Namanya Yasin. Ia penjual nasi yang tinggal di Jl. Keputih, Surabaya, tak jauh dari kampus tehnik Institut Teknologi Sepuluh Nopember Surabaya (ITS). Warung dagangannya sederhana. Ukuranya sekitar 2 x 3 meter. Terbuat dari papan dan beratap seng. Menu yang dijual seperti rawon, sop, telor bali, dan krengsengan. Ia juga menjual gorengan dan minuman ringan. Banyak mahasiswa ITS yang menjadi langganan. Warung bapak paruh baya asal Gresik ini terletak pas dibibir jalan. Ramai dilalui kendaraan.
Bulan puasa
lalu, tepatnya hari ke-25 ia hendak melaksanakan shalat magrib berjamaah
di mushola tak jauh dari rumahnya. Pas di jalan raya, ia melihat sebuah
tas tergeletak di pinggir jalan. Tak berfikir panjang, ia pun mengambil
tas itu dan melemparkannya begitu saja ke teras rumah untuk
mengamankannya. Ia tak sempat membukannya. Karena itu, tak tahu apa isi
di dalamnya. Hanya terasa berat saja.
Usai magrib,
ia membuka tas tersebut. Mendadak, ia kaget bukan kepalang. Uang jutaan
rupiah di dalamnya. Mungkin pula ratusan juta. Baru-baru lagi.

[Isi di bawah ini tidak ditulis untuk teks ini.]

(** The constructor; [CHECK_GE(o3rob_max_size, 4)].  [hthreads] is the parameter
    [pts.num_hthreads], [lsb] the line size of the instruction cache. *)
Definition make_config (p : params) (c l1d l1i tlbd tlbi : Comp) (lsb hthreads : Z) (skip : bool)
    : outcome config :=
  let get := get_param_uint64 p (c_type c) in
  let pi := get "process_interval"%string 80 in
  let commit := get "max_commit_width"%string 4 in
  bmp ← ceil_by_y (get "branch_miss_penalty"%string 100) pi;
  lock ← ceil_by_y (get "lock_t"%string 100) pi;
  unlock ← ceil_by_y (get "unlock_t"%string 100) pi;
  barrier ← ceil_by_y (get "barrier_t"%string 100) pi;
  if get "o3rob_max_size"%string 16 <? 4 then Err Fatal
  else Ok
  {| this := c; cachel1d := l1d; cachel1i := l1i; tlbl1d := tlbd; tlbl1i := tlbi;
     l1i_set_lsb := lsb; skip_all_instrs := skip; process_interval := pi;
     num_hthreads := hthreads;
     lsu_to_l1i_t := get "to_l1i_t"%string 10;
     lsu_to_l1d_t := get "to_l1d_t"%string 10;
     spinning_slowdown := get "spinning_slowdown"%string 10;
     bypass_tlb := get_param_bool p (c_type c) "bypass_tlb"%string false;
     consecutive_nack_threshold := get "consecutive_nack_threshold"%string 1000;
     mimick_inorder := get_param_bool p (c_type c) "mimick_inorder"%string false;
     o3queue_max_size := get "o3queue_max_size"%string 64 ⊕₃₂ 4;
     o3rob_max_size := get "o3rob_max_size"%string 16;
     max_issue_width := get "max_issue_width"%string 4;
     max_commit_width := commit;
     max_alu := i32 (get "max_alu"%string commit);
     max_ldst := i32 (get "max_ldst"%string commit);
     max_ld := i32 (get "max_ld"%string commit);
     max_st := i32 (get "max_st"%string commit);
     max_sse := i32 (get "max_sse"%string commit);
     branch_miss_penalty := u32 bmp; lock_t := u32 lock; unlock_t := u32 unlock;
     barrier_t := u32 barrier;
     sse_t := get "sse_t"%string 40 |}.

(** [is_migrate_ready] belongs to the simulator and is shared by the cores. *)
Record state := {
  is_active : bool;
  active : bool;
  stack : Z;
  stacksize : Z;
  resume_time : Z;
  num_instrs : Z;
  num_branch : Z;
  num_branch_miss : Z;
  num_nacks : Z;
  num_consecutive_nacks : Z;
  num_call_ops : Z;
  total_mem_wr_time : Z;
  total_mem_rd_time : Z;
  bp : BranchPredictor.state;
  o3queue : list O3Queue;
  o3queue_head : Z;
  o3queue_size : Z;
  o3rob : list O3ROB;
  o3rob_head : Z;
  o3rob_size : Z;
  latest_ip : Z;
  is_migrate_ready : list bool }.

(** The arrays are allocated uninitialised but for the states of their elements: [qs] and
    [rs] are what the allocator left there. *)
Definition init (num_bp_entries gp_size : Z) (qs : list O3Queue) (rs : list O3ROB)
    (cores : nat) : state :=
  {| is_active := false; active := false; stack := 0; stacksize := 0; resume_time := 0;
     num_instrs := 0; num_branch := 0; num_branch_miss := 0; num_nacks := 0;
     num_consecutive_nacks := 0; num_call_ops := 0; total_mem_wr_time := 0;
     total_mem_rd_time := 0;
     bp := BranchPredictor.init num_bp_entries gp_size;
     o3queue := (λ e, e <| q_state := o3iqs_invalid |>) <$> qs;
     o3queue_head := 0; o3queue_size := 0;
     o3rob := (λ e, e <| r_state := o3irs_invalid |>) <$> rs;
     o3rob_head := 0; o3rob_size := 0;
     latest_ip := 0;
     is_migrate_ready := replicate cores false |}.

Definition word_log : Z := 3.

(** [O3Core::IsRegDep]. *)
Definition IsRegDep (rr : Z) (e : O3ROB) : bool :=
  negb (rr =? 0) &&
  ((rr =? r_rw0 e) || (rr =? r_rw1 e) || (rr =? r_rw2 e) || (rr =? r_rw3 e)).

(** [O3Core::is_private]. *)
Definition is_private (addr : Z) (s : state) : bool :=
  (stack s <=? addr) && (addr <? stack s ⊕ stacksize s).

(** The arguments of [McSim::add_instruction], but for the thread and the time. *)
Record instruction := {
  in_waddr : Z; in_wlen : Z; in_raddr : Z; in_raddr2 : Z; in_rlen : Z; in_ip : Z;
  category : Z;
  isbranch : bool; isbranchtaken : bool; islock : bool; isunlock : bool; isbarrier : bool;
  in_rr0 : Z; in_rr1 : Z; in_rr2 : Z; in_rr3 : Z;
  in_rw0 : Z; in_rw1 : Z; in_rw2 : Z; in_rw3 : Z }.

(** The instruction categories are numbered by the XED library. *)
Class XedCategories := {
  XED_CATEGORY_X87_ALU : Z;
  XED_CATEGORY_SSE : Z;
  XED_CATEGORY_CALL : Z }.

(** The result of an entry is not available at [curr_time]. *)
Definition in_flight (curr_time : Z) (e : O3ROB) : bool :=
  negb (bool_decide (r_state e = o3irs_completed) && (r_ready_time e <=? curr_time)).

Section Handlers.
Context (cfg : config).

Definition queue_slot (s : state) (i : Z) : Z := slot (o3queue_max_size cfg) (o3queue_head s) i.
Definition rob_slot (s : state) (i : Z) : Z := slot (o3rob_max_size cfg) (o3rob_head s) i.

Definition set_queue (idx : Z) (f : O3Queue → O3Queue) (s : state) : state :=
  s <| o3queue ::= vec_alter f idx |>.
Definition set_rob (idx : Z) (f : O3ROB → O3ROB) (s : state) : state :=
  s <| o3rob ::= vec_alter f idx |>.

(** [geq->add_event(t, this)]. *)
Definition wake_at (t : Z) : proc call state unit := emit (geq_add_event t (this cfg)).

(** ** Loading instructions: lines 165-185 *)

(** The address of the cache line of [a]. *)
Definition line_of (a : Z) : outcome Z :=
  line ← c_shr a (l1i_set_lsb cfg); Ok (shl64 line (l1i_set_lsb cfg)).

Definition same_line (a b : Z) : outcome bool :=
  x ← c_shr a (l1i_set_lsb cfg); y ← c_shr b (l1i_set_lsb cfg); Ok (x =? y).

(** One round of the loop; the argument and the result are [addr_to_read]. *)
Definition load_one (curr_time addr_to_read i : Z) : proc call state Z :=
  s ← reads (λ s, s);
  let idx := queue_slot s i in
  e ← lift (vec_get (o3queue s) idx);
  if negb (bool_decide (q_state e = o3iqs_not_in_queue)) then mret addr_to_read
  else if addr_to_read =? 0 then
    addr ← lift (line_of (q_ip e));
    _ ← modify (set_queue idx (λ e, e <| q_state := o3iqs_being_loaded |>));
    let lqe := new_lqe (this cfg) et_tlb_rd addr (c_num (this cfg)) in
    _ ← emit (if bypass_tlb cfg
              then Component.add_req_event (cachel1i cfg) (curr_time ⊕ lsu_to_l1i_t cfg)
                     (lqe <| type := et_read |>) None
              else Component.add_req_event (tlbl1i cfg) (curr_time ⊕ lsu_to_l1i_t cfg) lqe None);
    mret addr
  else
    same ← lift (same_line addr_to_read (q_ip e));
    _ ← when same (modify (set_queue idx (λ e, e <| q_state := o3iqs_being_loaded |>)));
    mret addr_to_read.

Fixpoint load_loop (curr_time addr_to_read : Z) (ks : list Z) : proc call state unit :=
  match ks with
  | [] => mret tt
  | i :: ks' => a ← load_one curr_time addr_to_read i; load_loop curr_time a ks'
  end.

Sepertinya dari Bank. Ada juga yang di dalam amplop. Isinya tebal-tebal.
Karena takut, ia pun langsung menutupnya kembali. Pikiranya kalut.
Kenapa uang sebanyak itu bisa di pinggir jalan? Jangan-jangan nanti
dituduh macam-macam. Ia pun bingung. Hingga datang waktu isya', tas itu
ia biarkan saja tak disentuhnya lagi.
Selama shalat
ia tidak bisa tenang. Hatinya berdebar-debar. Selalu terbayang uang
tersebut. Merasa tak enak, ia kembali membuka tas tersebut. Ternyata ada
handphone di dalamnya. Dan terlihat bila ada bekas telpon dan
SMS yang masuk. Isinya meminta agar penemu tas tersebut menghubunginya.
Tanpa pikir panjang, Yasin pun menghubunginya. Ada suara seorang lelaki
di ujung sana.
Dengan santai
Yasin menjawab, “Iya, boleh. Ambil saja sekarang. Saya tinggal di
Keputih, Surabaya. Tanya saja warung Yasin yang deket belokan itu,”
jawabnya.
Selang
beberapa menit kemudian, datang seorang laki-laki. Ia tak mengenakan
sandal. Bajunya sedikit acak-acakan. Kekalutan tanpa tergambar di
wajahnya.
“Hampir semalaman saya nggak bisa tidur. Saya memikirkan uang ini. Ini uang untuk membayar gaji karyawan, bukan milik saya,” terangnya sesunggukan.
Lelaki itu pun berterimakasih luar biasa kepada Yasin.
“Terimakasih,
pak. Terimakasih. Saya tidak tahu bagaimana membalas budi baik bapak
ini,” imbuhnya lagi dengan air mata yang masih menetes. Ia memeluk kaki
Yasin. Yasin masih tergagap.
“Sudah, pak. Nggak apa-apa, yang penting sudah ketemu,” ujar ayah dua anak ini.
Kata lelaki
itu, uang tersebut baru diambilnya dari bank. Rencananya untuk gaji
karyawan. Tas itu jatuh saat mengendarai sepeda motor di tikungan jalan
tak jauh dari warung Yasin.
“Terimakasih, pak. Saya nggak tahu andai tas ini ditemukan orang tak bertanggungjawab. Apalagi ada beberapa kartu ATM yang berisi banyak uang,” terangnya.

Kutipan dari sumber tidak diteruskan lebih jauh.